Problem details: Tally the lines of the records that contain the string "phase", then give the total and nothing more.

• • • • •

Definition seconds_error (secs : Z) : option Exn :=
  if max_seconds <? Z.abs secs then Some OverflowError
  else if secs <? 0 then Some ValueError
  else None.

(** How [time.sleep(secs)], called at history [h], fails if it does:
    on its argument, or with the [OSError] of a sleep that the operating
    system refuses. *)
Definition sleep_failure (env : Env) (h : History) (secs : Z) : option Exn :=
  match seconds_error secs with
  | Some e => Some e
  | None => if sleep_refused env h secs then Some OSError else None
  end.

(** [while True: body], where the body says whether it left through
    [break].  [None]: the loop is still running when the fuel is spent. *)
Inductive Flow : Type :=
| Break
| Continue.

Fixpoint while_true {T} (fuel : nat) (body : M (Flow * T)) : M (option T) :=
  match fuel with
  | O => ret None
  | S fuel' =>
      r <- body ;;
      match fst r with
      | Break => ret (Some (snd r))
      | Continue => while_true fuel' body
      end
  end.

(** ** The module *)

Definition newline : string := String "010"%char EmptyString.

(** [path / name] on a [pathlib.Path], for a [name] that is one relative
    component: the [parts] of the result are those of [path], then
    [name]. *)
Definition path_join (path : Path) (name : string) : Path :=
  path ++ [name].

(** [_osm2pgsql_options_from_args(args, default_cache, default_threads)] *)
Definition _osm2pgsql_options_from_args
    (args : Args) (default_cache default_threads : Z) : Osm2pgsqlOptions :=
  {| opt_osm2pgsql := osm2pgsql_path args;
     opt_osm2pgsql_cache := Py.or_default (osm2pgsql_cache args) default_cache;
     opt_osm2pgsql_style := get_import_style_file (config args);
     opt_threads := Py.or_default (threads args) default_threads;
     opt_dsn := get_libpq_dsn (config args);
     opt_flatnode_file := FLATNODE_FILE (config args) |}.

(** The first statements of [_update]: [params] and [params.update]. *)
Definition update_params (args : Args) : Params :=
  {| options := _osm2pgsql_options_from_args args 2000 1;
     base_url := REPLICATION_URL (config args);
     update_interval := REPLICATION_UPDATE_INTERVAL (config args);
     import_file := path_join (project_dir args) "osmosischange.osc";
     max_diff_size := REPLICATION_MAX_DIFF (config args);
     indexed_only := negb (once args) |}.

Definition geofabrik_host : string := "download.geofabrik.de".

Definition interval_too_low_message : string :=
  ("Update interval too low for download.geofabrik.de." ++ newline
   ++ "Please check install documentation "
   ++ "(https://nominatim.org/release-docs/latest/admin/Import-and-Update#"
   ++ "setting-up-the-update-process).")%string.

Definition invalid_interval : Exn :=
  UsageError "Invalid replication update interval setting.".

Definition bad_no_index : Exn :=
  UsageError "Bad argument '--no-index'.".

(** [round_time] of [_report_update] *)
Definition round_time (delta : Dt.timedelta) : Dt.timedelta :=
  Dt.of_seconds (Py.int_of_float (Dt.total_seconds delta)).

(** The four values [_report_update] hands to the logger; the second is
    absent when the empty string is substituted for it. *)
Record Report : Type := {
  import_duration : Dt.timedelta;
  index_duration : option Dt.timedelta;
  total_duration : Dt.timedelta;
  backlog : Dt.timedelta
}.

Definition report_of (batchdate start_import : Dt.datetime)
    (start_index : option Dt.datetime) (end_ : Dt.datetime) : Report :=
  {| import_duration :=
       round_time (Dt.sub (match start_index with
                           | Some t => t
                           | None => end_
                           end) start_import);
     index_duration :=
       match start_index with
       | Some t => Some (round_time (Dt.sub end_ t))
       | None => None
       end;
     total_duration := round_time (Dt.sub end_ start_import);
     backlog := round_time (Dt.sub end_ batchdate) |}.

(** The format string of [_report_update], filled in. *)
Definition report_message (r : Report) : string :=
  ("Update completed. Import: " ++ Dt.str (import_duration r) ++ ". "
   ++ match index_duration r with
      | Some d => "Indexing: " ++ Dt.str d ++ " "
      | None => ""
      end
   ++ "Total: " ++ Dt.str (total_duration r)
   ++ ". Remaining backlog: " ++ Dt.str (backlog r) ++ ".")%string.

Definition sleeping_message (recheck_interval : Z) : string :=
  ("No new changes. Sleeping for " ++ Py.str_int recheck_interval ++ " sec.")%string.

Section UpdateReplication.

Variable env : Env.
(** [state.value], the number attached to each member of the
    enumeration. *)
Variable value : UpdateState -> Z.

(** *** Collaborators *)

Definition connect (dsn : string) : M Conn :=
  fun h => let conn := fresh_conn h in Ok conn (h ++ [Connect dsn conn]).

Definition conn_close (conn : Conn) : M unit := emit (ConnClose conn).

Definition dt_datetime_now : M Dt.datetime :=
  fun h => let t := clock env h in Ok t (h ++ [DatetimeNow t]).

Definition replication_update (conn : Conn) (params : Params) : M UpdateState :=
  fun h =>
    let state := update_outcome env h conn params in
    Ok state (h ++ [ReplicationUpdate conn params state]).

Definition replication_init_replication (conn : Conn) (url : string) : M unit :=
  emit (InitReplication conn url).

Definition replication_check_for_updates (conn : Conn) (url : string) : M Z :=
  fun h =>
    let r := updates_available env h conn url in
    Ok r (h ++ [CheckForUpdates conn url r]).

Definition refresh_create_functions (conn : Conn) : M unit :=
  emit (CreateFunctions conn).

Definition status_log_status (conn : Conn) (t : Dt.datetime) (phase : string) : M unit :=
  emit (LogStatus conn t phase).

Definition status_get_status (conn : Conn) : M StatusRow :=
  fun h =>
    let row := status_row env h conn in
    Ok row (h ++ [GetStatus conn row]).

Definition status_set_indexed (conn : Conn) (flag : bool) : M unit :=
  emit (SetIndexed conn flag).

Definition new_Indexer (dsn : string) (num_threads : Z) : M Indexer :=
  let indexer := {| indexer_dsn := dsn; indexer_threads := num_threads |} in
  emit (IndexerInit indexer) ;; ret indexer.

Definition index_boundaries (indexer : Indexer) (minrank maxrank : Z) : M unit :=
  emit (IndexBoundaries indexer minrank maxrank).

Definition index_by_rank (indexer : Indexer) (minrank maxrank : Z) : M unit :=
  emit (IndexByRank indexer minrank maxrank).

Definition LOG_fatal (msg : string) : M unit := emit (Log FATAL msg).

Definition LOG_warning (msg : string) : M unit := emit (Log WARNING msg).

Definition LOG_isEnabledFor (level : LogLevel) : M bool :=
  fun h => Ok (log_enabled env h level) h.

(** The call is recorded whether it returns or raises. *)
Definition time_sleep (secs : Z) : M unit :=
  fun h =>
    match sleep_failure env h secs with
    | Some e => Raised e (h ++ [Sleep secs])
    | None => Ok tt (h ++ [Sleep secs])
    end.

Definition socket_setdefaulttimeout (secs : Z) : M unit :=
  emit (SetDefaultTimeout secs) ;;
  match seconds_error secs with
  | Some e => raise e
  | None => ret tt
  end.

(** Reading a local variable that is bound only on some paths. *)
Definition local {A} (name : string) (v : option A) : M A :=
  match v with
  | Some a => ret a
  | None => raise (UnboundLocalError name)
  end.

(** *** [UpdateReplication] *)

Definition _init_replication (args : Args) : M Z :=
  LOG_warning "Initialising replication updates" ;;
  conn <- connect (get_libpq_dsn (config args)) ;;
  replication_init_replication conn (REPLICATION_URL (config args)) ;;
  (if update_functions args
   then LOG_warning "Create functions" ;; refresh_create_functions conn
   else ret tt) ;;
  conn_close conn ;;
  ret 0.

Definition _check_for_updates (args : Args) : M Z :=
  conn <- connect (get_libpq_dsn (config args)) ;;
  r <- replication_check_for_updates conn (REPLICATION_URL (config args)) ;;
  conn_close conn ;;
  ret r.

Definition _report_update (batchdate start_import : Dt.datetime)
    (start_index : option Dt.datetime) : M unit :=
  end_ <- dt_datetime_now ;;
  LOG_warning (report_message (report_of batchdate start_import start_index end_)).

(** The sanity check on the update interval. *)
Definition check_update_interval (params : Params) : M unit :=
  if Py.contains geofabrik_host (base_url params)
     && (update_interval params <? 86400)
  then LOG_fatal interval_too_low_message ;; raise invalid_interval
  else ret tt.

(** [if not args.once: ...]: the check on [--no-index], and the binding
    of [recheck_interval], which stays unbound under [--once]. *)
Definition check_continuous (args : Args) : M (option Z) :=
  if negb (once args) then
    (if negb (do_index args)
     then LOG_fatal "Indexing cannot be disabled when running updates continuously." ;;
          raise bad_no_index
     else ret tt) ;;
    ret (Some (REPLICATION_RECHECK_INTERVAL (config args)))
  else ret None.

(** The body of [while True]. *)
Definition update_iteration (args : Args) (params : Params)
    (recheck_interval : option Z) : M (Flow * UpdateState) :=
  conn <- connect (get_libpq_dsn (config args)) ;;
  start <- dt_datetime_now ;;
  state <- replication_update conn params ;;
  (if is_not_NO_CHANGES state
   then status_log_status conn start "import"
   else ret tt) ;;
  row <- status_get_status conn ;;
  let batchdate := fst (fst row) in
  conn_close conn ;;
  index_start <-
    (if is_not_NO_CHANGES state && do_index args then
       index_start <- dt_datetime_now ;;
       indexer <- new_Indexer (get_libpq_dsn (config args))
                              (Py.or_default (threads args) 1) ;;
       index_boundaries indexer 0 30 ;;
       index_by_rank indexer 0 30 ;;
       conn <- connect (get_libpq_dsn (config args)) ;;
       status_set_indexed conn true ;;
       status_log_status conn index_start "index" ;;
       conn_close conn ;;
       ret (Some index_start)
     else ret None) ;;
  enabled <- LOG_isEnabledFor WARNING ;;
  (if enabled
   then _report_update batchdate start index_start
   else ret tt) ;;
  if once args then ret (Break, state)
  else
    (if is_NO_CHANGES state then
       secs <- local "recheck_interval" recheck_interval ;;
       LOG_warning (sleeping_message secs) ;;
       time_sleep secs
     else ret tt) ;;
    ret (Continue, state).

Definition _update (fuel : nat) (args : Args) : M (option Z) :=
  let params := update_params args in
  check_update_interval params ;;
  recheck_interval <- check_continuous args ;;
  state <- while_true fuel (update_iteration args params recheck_interval) ;;
  ret (option_map value state).

Definition run (fuel : nat) (args : Args) : M (option Z) :=
  socket_setdefaulttimeout (socket_timeout args) ;;
  if init args then
    r <- _init_replication args ;; ret (Some r)
  else if check_for_updates args then
    r <- _check_for_updates args ;; ret (Some r)
  else _update fuel args.

End UpdateReplication.

(** ** The host that a URL names

    Modelled from the spec, which speaks of the host of the replication
    URL; the module itself never takes a URL apart.  The host is what
    stands between ["://"] and the next ["/"], ["?"] or ["#"], without
    user information and port. *)

Fixpoint drop (n : nat) (s : string) : string :=
  match n, s with
  | S n', String _ rest => drop n' rest
  | _, _ => s
  end.

(** What follows the first occurrence of [sep] in [s]. *)
Fixpoint after_first (sep s : string) : option string :=
  if String.prefix sep s then Some (drop (String.length sep) s)
  else
    match s with
    | EmptyString => None
    | String _ rest => after_first sep rest
    end.

Fixpoint take_while (keep : ascii -> bool) (s : string) : string :=
  match s with
  | EmptyString => EmptyString
  | String c rest =>
      if keep c then String c (take_while keep rest) else EmptyString
  end.

Definition spec_url_host (url : string) : string :=
  let rest := match after_first "://" url with
              | Some r => r
              | None => url
              end in
  let authority :=
    take_while (fun c => negb (Ascii.eqb c "/" || Ascii.eqb c "?"
                               || Ascii.eqb c "#")) rest in
  let hostport := match after_first "@" authority with
                  | Some r => r
                  | None => authority
                  end in
  take_while (fun c => negb (Ascii.eqb c ":")) hostport.

(** ** Concrete inputs *)

Definition planet_config : Config :=
  {| REPLICATION_URL := "https://planet.openstreetmap.org/replication/minute";
     REPLICATION_UPDATE_INTERVAL := 75;
     REPLICATION_MAX_DIFF := 50;
     REPLICATION_RECHECK_INTERVAL := 60;
     FLATNODE_FILE := "";
     get_libpq_dsn := "dbname=nominatim";
     get_import_style_file := "import-extratags.style" |}.

Definition geofabrik_config (interval : Z) : Config :=
  {| REPLICATION_URL := "https://download.geofabrik.de/europe/monaco-updates";
     REPLICATION_UPDATE_INTERVAL := interval;
     REPLICATION_MAX_DIFF := 50;
     REPLICATION_RECHECK_INTERVAL := 60;
     FLATNODE_FILE := "";
     get_libpq_dsn := "dbname=nominatim";
     get_import_style_file := "import-extratags.style" |}.

Definition update_args (cfg : Config) (once_ do_index_ : bool) : Args :=
  {| config := cfg;
     project_dir := ["/"; "srv"; "nominatim"]%string;
     data_dir := "/usr/share/nominatim";
     osm2pgsql_path := "/usr/bin/osm2pgsql";
     osm2pgsql_cache := None;
     threads := Some 4;
     init := false;
     update_functions := true;
     check_for_updates := false;
     once := once_;
     do_index := do_index_;
     socket_timeout := 60 |}.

• • • • •

Output: 2